Fascinating, that in this century when genetics is likely to achieve its greatest triumphs against disease and ageing and human suffering, we are still facing this kind of attack from primitives in this area.

It also proves the point that rational argument can only be used on people who have a prior comittment to reason.

As my dad used to say, you can't argue a man out of a corner using reason when he didn't get himself into the corner that way in the first place.

Another nice example of this sort of cheap tactic can be seen over in the Panda's Thumb. There a poster named Ghost of Paley came barging in spouting (apparently) knowledgable about certain tetrapod fossils. Unfortunately for him another poster who actually was knowledgable came in and set him on the path of scientific riteousness. However, at first glance and to those not as experienced in the minutea of tetrapod cladistics, GOPs nonsense looked sorta convincing.

Not having to treat the data honestly is a huge advantage for them.

Thanks for that link to Panda's Thumb, Dave S. That thread was awesome.

Dan -- I know the feeling, but this isn't just a creationist thing. On any technical subject where there's political agendas involved, you see this same kind of thing. It takes me ten minutes on my most eloquent days to explain comparative advantage, but only a small fraction of that time for some vulgar Marxist imbecile to toss off comments about how the third world is being exploited, etc. It happens with distortions of history as well, e.g. the assinine claim that the US put Saddam in power.

On the plus side, though, this is what the TalkOrigins archive is for. It helps a lot to have a central database of all the specious technical arguments employed by Creationists and accompanied by thorough refutations. I'd have been baffled by bullshit many a time without its assistance.

Matt: "I know the feeling, but this isn't just a creationist thing. On any technical subject where there's political agendas involved, you see this same kind of thing. It takes me ten minutes on my most eloquent days to explain comparative advantage, but only a small fraction of that time for some vulgar Marxist imbecile to toss off comments about how the third world is being exploited, etc. It happens with distortions of history as well, e.g. the assinine claim that the US put Saddam in power."
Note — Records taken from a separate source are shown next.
(* ===== verification/CText.v ===== *)
(** * Text in memory

    Characters are the integers 0..255.  A C object is the list of its bytes
    from its first to its last; reading or writing outside it is undefined.
    The second part has Internet addresses. *)

From Stdlib Require Import Ascii String.
From S2P Require Import Prelude CTypes.
From stdpp Require Import list.

#[local] Open Scope Z_scope.

Abbreviation text := (list Z).

(** A string literal of the source. *)
Definition text_of (s : string) : text :=
  map (fun c => Z.of_nat (nat_of_ascii c)) (list_ascii_of_string s).

(** A decidable fact about concrete values. *)
Ltac decided :=
  match goal with |- ?P => apply (bool_decide_eq_true_1 P); vm_compute; reflexivity end.

(** ** Strings in a buffer *)
Definition nonzero (s : text) : Prop := Forall (fun c => c <> 0) s.

(** The C string at an offset. *)
Definition get_str (m : list Z) (off : nat) : outcome text :=
  n ← strlen (drop off m); mret (take n (drop off m)).

(** [memcpy] into a buffer. *)
Definition poke (m : list Z) (off : nat) (s : text) : outcome (list Z) :=
  if bool_decide (off + length s <= length m)%nat
  then mret (take off m ++ s ++ drop (off + length s) m)
  else Crash.

Definition strcpy (m : list Z) (off : nat) (s : text) : outcome (list Z) := poke m off (s ++ [0]).

(** [strncmp (s, prefix, strlen (prefix)) == 0]; the end of [s] differs from
    every character of the prefix. *)
Fixpoint has_prefix (prefix s : text) : bool :=
  match prefix, s with
  | [], _ => true
  | a :: prefix, b :: s => (a =? b) && has_prefix prefix s
  | _ :: _, [] => false
  end.

(** ** Numbers *)

(** [%lu], for numbers of at most so many digits. *)
Fixpoint dec_digits (fuel : nat) (x : Z) : text :=
  match fuel with
  | O => []
  | S fuel => (if x <? 10 then [] else dec_digits fuel (x / 10)) ++ [48 + x mod 10]
  end.
Definition dec_u (x : Z) : text := dec_digits 20 x.
(** [%ld] *)
Definition dec (x : Z) : text := if x <? 0 then 45 :: dec_u (- x) else dec_u x.

Definition isdigit (c : Z) : bool := (48 <=? c) && (c <=? 57).
Definition isspace (c : Z) : bool := (c =? 32) || ((9 <=? c) && (c <=? 13)).

Fixpoint digits_value (acc : Z) (s : text) : Z :=
  match s with
  | [] => acc
  | c :: s => if isdigit c then digits_value (10 * acc + (c - 48)) s else acc
  end.

(** The integer a string starts with, after white space. *)
Fixpoint number (s : text) : Z :=
  match s with
  | [] => 0
  | c :: rest =>
      if isspace c then number rest
      else if c =? 45 then - digits_value 0 rest
      else if c =? 43 then digits_value 0 rest
      else digits_value 0 s
  end.

Section Long.
(** The width of [long]: 32 or 64. *)
Variable lw : Z.

(** What [%ld] shows of an [unsigned long]. *)
Definition as_long (x : Z) : Z := (x + 2 ^ (lw - 1)) mod 2 ^ lw - 2 ^ (lw - 1).

(** [strtol] stops at the bounds of [long]; [atoi] converts its result. *)
Definition atol (s : text) : Z := Z.max (- 2 ^ (lw - 1)) (Z.min (2 ^ (lw - 1) - 1) (number s)).
Definition atoi (s : text) : Z := I32 (atol s).
Definition strtoul (s : text) : Z :=
  let v := number s in if 2 ^ lw <=? Z.abs v then 2 ^ lw - 1 else v mod 2 ^ lw.
End Long.

(** ** Facts *)
Lemma nonzero_app s t : nonzero (s ++ t) <-> nonzero s /\ nonzero t.
Proof. apply Forall_app. Qed.

Lemma get_str_at m off s junk : nonzero s -> drop off m = s ++ 0 :: junk -> get_str m off = Ret s.
Proof.
  intros Hs Hd. unfold get_str. rewrite Hd, strlen_app by done. cbn.
  by rewrite take_app_length.
Qed.

Lemma poke_ok m off s : (off + length s <= length m)%nat ->
  poke m off s = Ret (take off m ++ s ++ drop (off + length s) m).
Proof. intros. unfold poke. by rewrite bool_decide_eq_true_2. Qed.
Lemma poke_crash m off s : (length m < off + length s)%nat -> poke m off s = Crash.
Proof. intros. unfold poke. rewrite bool_decide_eq_false_2 by lia. done. Qed.
Fixpoint each {X} (f : group -> X -> outcome (group * X)) (gs : list group) (x : X)
    : outcome (list group * X) :=
  match gs with
  | [] => mret ([], x)
  | g :: gs => '(g, x) ← f g x; '(gs, x) ← each f gs x; mret (g :: gs, x)
  end.
Fixpoint free_groups (gs : list group) : outcome unit :=
  match gs with [] => mret tt | g :: gs => _ ← free_group g; free_groups gs end.
Fixpoint undo_groups (gs : list group) (t : job_table) : outcome job_table :=
  match gs with [] => mret t | g :: gs => t ← undo_group g t; undo_groups gs t end.
Fixpoint commit_groups (e : env) (gs : list group) (x : job_table * list Z)
    : exits (job_table * list Z) :=
  match gs with
  | [] => mret (Some x)
  | g :: gs =>
      r ← commit_group e g x;
      match r with Some x => commit_groups e gs x | None => mret None end
  end.

(** The status of the response: that of the first request with an error. *)
Definition first_error (st : list Z) : Z := default 0 (find (fun x => negb (x =? 0)) st).
Definition failed (st : list Z) : bool := negb (first_error st =? 0).

(** A SET request, from the first phase to the response. *)
Definition handle_set (e : env) (reqs : list setvar) (t : job_table) : exits (Z * job_table) :=
  let '(gs, st) := group_requests e t 0 reqs [] (replicate (length reqs) 0) in
  '(gs, st) ← each (reserve1_group e) gs st;
  if failed st then _ ← free_groups gs; mret (Some (first_error st, t)) else
  '(gs, st) ← each jobProcessMasterTable_set_reserve2 gs st;
  if failed st then _ ← free_groups gs; mret (Some (first_error st, t)) else
  '(gs, (t, st)) ← each (action_group e) gs (t, st);
  if failed st then t ← undo_groups gs t; mret (Some (first_error st, t)) else
  r ← commit_groups e gs (t, st);
  mret ('(t, st) ← r; Some (first_error st, t)).

(** A GET of one column of a row. *)
Definition get_request (c i : Z) (t : job_table) : option typed_value :=
  r ← find_row i (container t); jobProcessMasterTable_get_value c r.

(** The rows of the file at start; a row that a container refuses is left out. *)
Definition load_row (second : Z -> bool) (l : list row) (r : row) : list row :=
  let r := with_index (idx r) r in
  match insert_row r l with
  | Some l' => if second (index r) then l' else l
  | None => l
  end.
Definition jobProcessMasterTable_Load_Container_From_File (second : Z -> bool)
    (conf : option (list row)) : list row :=
  match conf with None => [] | Some rows => foldl (load_row second) [] rows end.

Definition init_jobProcessMasterTable (second : Z -> bool) (conf : option (list row)) : job_table :=
  MkTable (jobProcessMasterTable_Load_Container_From_File second conf) conf [].
End Table.
Lemma row_copy_ok dst src :
  row_ok dst -> row_ok src -> exists r, jobProcessMasterTable_row_copy dst src = Ret r.
Proof.
  intros (_ & _ & Hd) (_ & _ & Hs). unfold jobProcessMasterTable_row_copy.
  assert (forall c a b, string_col c dst = Some a -> string_col c src = Some b ->
    exists x, copy_col a b = Ret x) as Hcol.
  { intros c a b Ha Hb. apply (copy_col_ok c); [by apply Hd|by apply Hs]. }
  repeat match goal with |- exists r, (copy_col ?a ?b ≫= _) = _ =>
    let x := fresh "x" in
    assert (exists x, copy_col a b = Ret x) as [x ->];
      [first [ by apply (Hcol COLUMN_ID) | by apply (Hcol COLUMN_NAME)
             | by apply (Hcol COLUMN_DESCRIPTION) | by apply (Hcol COLUMN_CREATEDDATE)
             | by apply (Hcol COLUMN_CREATEDUSERID) | by apply (Hcol COLUMN_CREATEDUSERNAME)
             | by apply (Hcol COLUMN_STARTTIME) | by apply (Hcol COLUMN_FINISHTIME)
             | by apply (Hcol COLUMN_LASTUPDATED) ]
      |rewrite outcome_bind_ret]
  end.
  by eexists.
Qed.

Lemma duplicate_row_spec mem r u :
  row_ok r -> jobProcessMasterTable_duplicate_row mem r = Ret u ->
  match u with Some r' => row_ok r' /\ r' ≡ r | None => mem = false end.
Proof.
  intros Hr. unfold jobProcessMasterTable_duplicate_row. destruct mem; [|by intros [= <-]].
  destruct (jobProcessMasterTable_row_copy _ _) as [x| |] eqn:E; [|done..].
  rewrite outcome_bind_ret. intros [= <-]. eapply row_copy_spec; [|done..].
  apply row_ok_new. lia.
Qed.

(** ** Containers *)
Definition table_ok (l : list row) : Prop :=
  StronglySorted Z.lt (index <$> l) /\ Forall row_ok l.

Lemma find_row_Some i l r : find_row i l = Some r -> r ∈ l /\ index r = i.
Proof. intros [Hi Hr]%find_some. split; [by apply list_elem_of_In|lia]. Qed.
Lemma find_row_None i l : find_row i l = None -> Forall (fun r => index r <> i) l.
Proof.
  intros Hn. apply Forall_forall. intros r Hr. apply list_elem_of_In in Hr.
  pose proof (find_none _ _ Hn r Hr). simpl in *. lia.
Qed.

Lemma sorted_NoDup (l : list Z) : StronglySorted Z.lt l -> NoDup l.
Proof.
  induction 1 as [|x l _ IH Hx]; constructor; [|done]. intros Hin.
  rewrite Forall_forall in Hx. apply Hx in Hin. lia.
Qed.
Lemma find_row_in l r : NoDup (index <$> l) -> r ∈ l -> find_row (index r) l = Some r.
Proof.
  induction l as [|x l IH]; cbn [fmap list_fmap]; intros Hnd Hin; [by apply not_elem_of_nil in Hin|].
  apply NoDup_cons in Hnd as [Hx Hnd]. cbn [find_row find].
  apply elem_of_cons in Hin as [->|Hin]; [by rewrite Z.eqb_refl|].
  rewrite (proj2 (Z.eqb_neq _ _)); [by apply IH|]. intros Heq. apply Hx. rewrite Heq.
  by apply list_elem_of_fmap_2.
Qed.
Lemma reserve1_phase l0 n gs st gs1 st1 :
  Forall (fun g => fresh_group l0 g /\ in_range n g) gs -> length st = n ->
  each (reserve1_group lw e) gs st = Ret (gs1, st1) -> Forall (good l0 n) gs1 /\ length st1 = n.
Proof.
  intros Hgs Hst. apply (each_inv _ (fun g => fresh_group l0 g /\ in_range n g) (good l0 n)
    (fun st => length st = n)); [|done..].
  intros g x g' x' [Hg Hr] Hx Hf. destruct (reserve1_group_ok _ _ _ _ _ _ _ Hg Hf) as [Hg' _].
  destruct (reserve1_group_frame _ _ _ _ Hf) as (Hl & Hs & _).
  split; [split; [done|by unfold in_range; rewrite Hl]|congruence].
Qed.
Lemma reserve2_phase l0 n gs st gs1 st1 : Forall (good l0 n) gs -> length st = n ->
  each (jobProcessMasterTable_set_reserve2 lw) gs st = Ret (gs1, st1) ->
  Forall (good l0 n) gs1 /\ length st1 = n.
Proof.
  intros Hgs Hst. apply (each_inv _ (good l0 n) (good l0 n) (fun st => length st = n)); [|done..].
  intros g x g' x' Hg Hx Hf. pose proof (set_reserve2_length _ _ _ _ Hf) as Hs.
  apply reserve2_group_ok in Hf as [p ->]. split; [done|congruence].
Qed.
Lemma action_phase t n gs st gs1 x : Forall (good (container t) n) gs -> length st = n ->
  table_ok (container t) -> each (action_group e) gs (t, st) = Ret (gs1, x) ->
  Forall (good (container t) n) gs1 /\ length x.2 = n /\ table_ok (container x.1) /\
  Forall2 (only_at (keys gs1)) (container t) (container x.1) /\ conf x.1 = conf t /\
  jt_log x.1 = jt_log t.
Proof using Haction.
  intros Hgs Hst Ht He.
  pose proof (each_keys _ _ _ _ _ (fun g x g' x' Hf =>
    proj2 (proj2 (action_group_frame g x g' x' Hf))) He) as Hk. rewrite Hk.
  set (I := fun x : job_table * list Z => length x.2 = n /\ table_ok (container x.1) /\
    Forall2 (only_at (keys gs)) (container t) (container x.1) /\ conf x.1 = conf t /\
    jt_log x.1 = jt_log t).
  apply (each_inv _ (fun g => good (container t) n g /\
    (row_created g = false -> g_index g ∈ keys gs)) (good (container t) n) I) in He; [done| | |].
  - intros g y g' y' [[Hg Hr] Hin] (Hl & Hy & Ho & Hc & Hlog) Hf.
    destruct (action_group_ok _ _ _ _ _ _ _ Haction Hg Hin (conj Hy Ho) Hf)
      as ((Hg' & _) & (Hy' & Ho') & Hc' & Hlog' & _).
    destruct (action_group_frame _ _ _ _ Hf) as (Hl' & Hs' & _).
    split; [split; [done|by unfold in_range; rewrite Hl']|]. split_and!; congruence || done.
  - apply Forall_forall. intros g Hg. rewrite Forall_forall in Hgs. split; [by apply Hgs|].
    intros Hc. apply list_elem_of_omap. exists g. by rewrite Hc.
  - split_and!; try done. cbn [fst]. apply Forall2_same_length_lookup. split; [done|].
    intros i a b Ha Hb. assert (a = b) as -> by congruence. split; [done|by right].
Qed.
I believe the Internet will evolve tools similar to Wikipedia to address this problem. Explanations need to be matched to the audience's IQ/education/background. Trust and reputation needs to be established.

Thanks Matt. I'm bookmarking the TalkOrigins archive for future reference.

These tactics remind me of chess players who memorize some obscure opening featuring, say, advancing the King's Rook's Pawn first and hope the other guy makes a mistake in the reply. Then, if they win or even draw, they claim, "Center pawn openings are fatally flawed."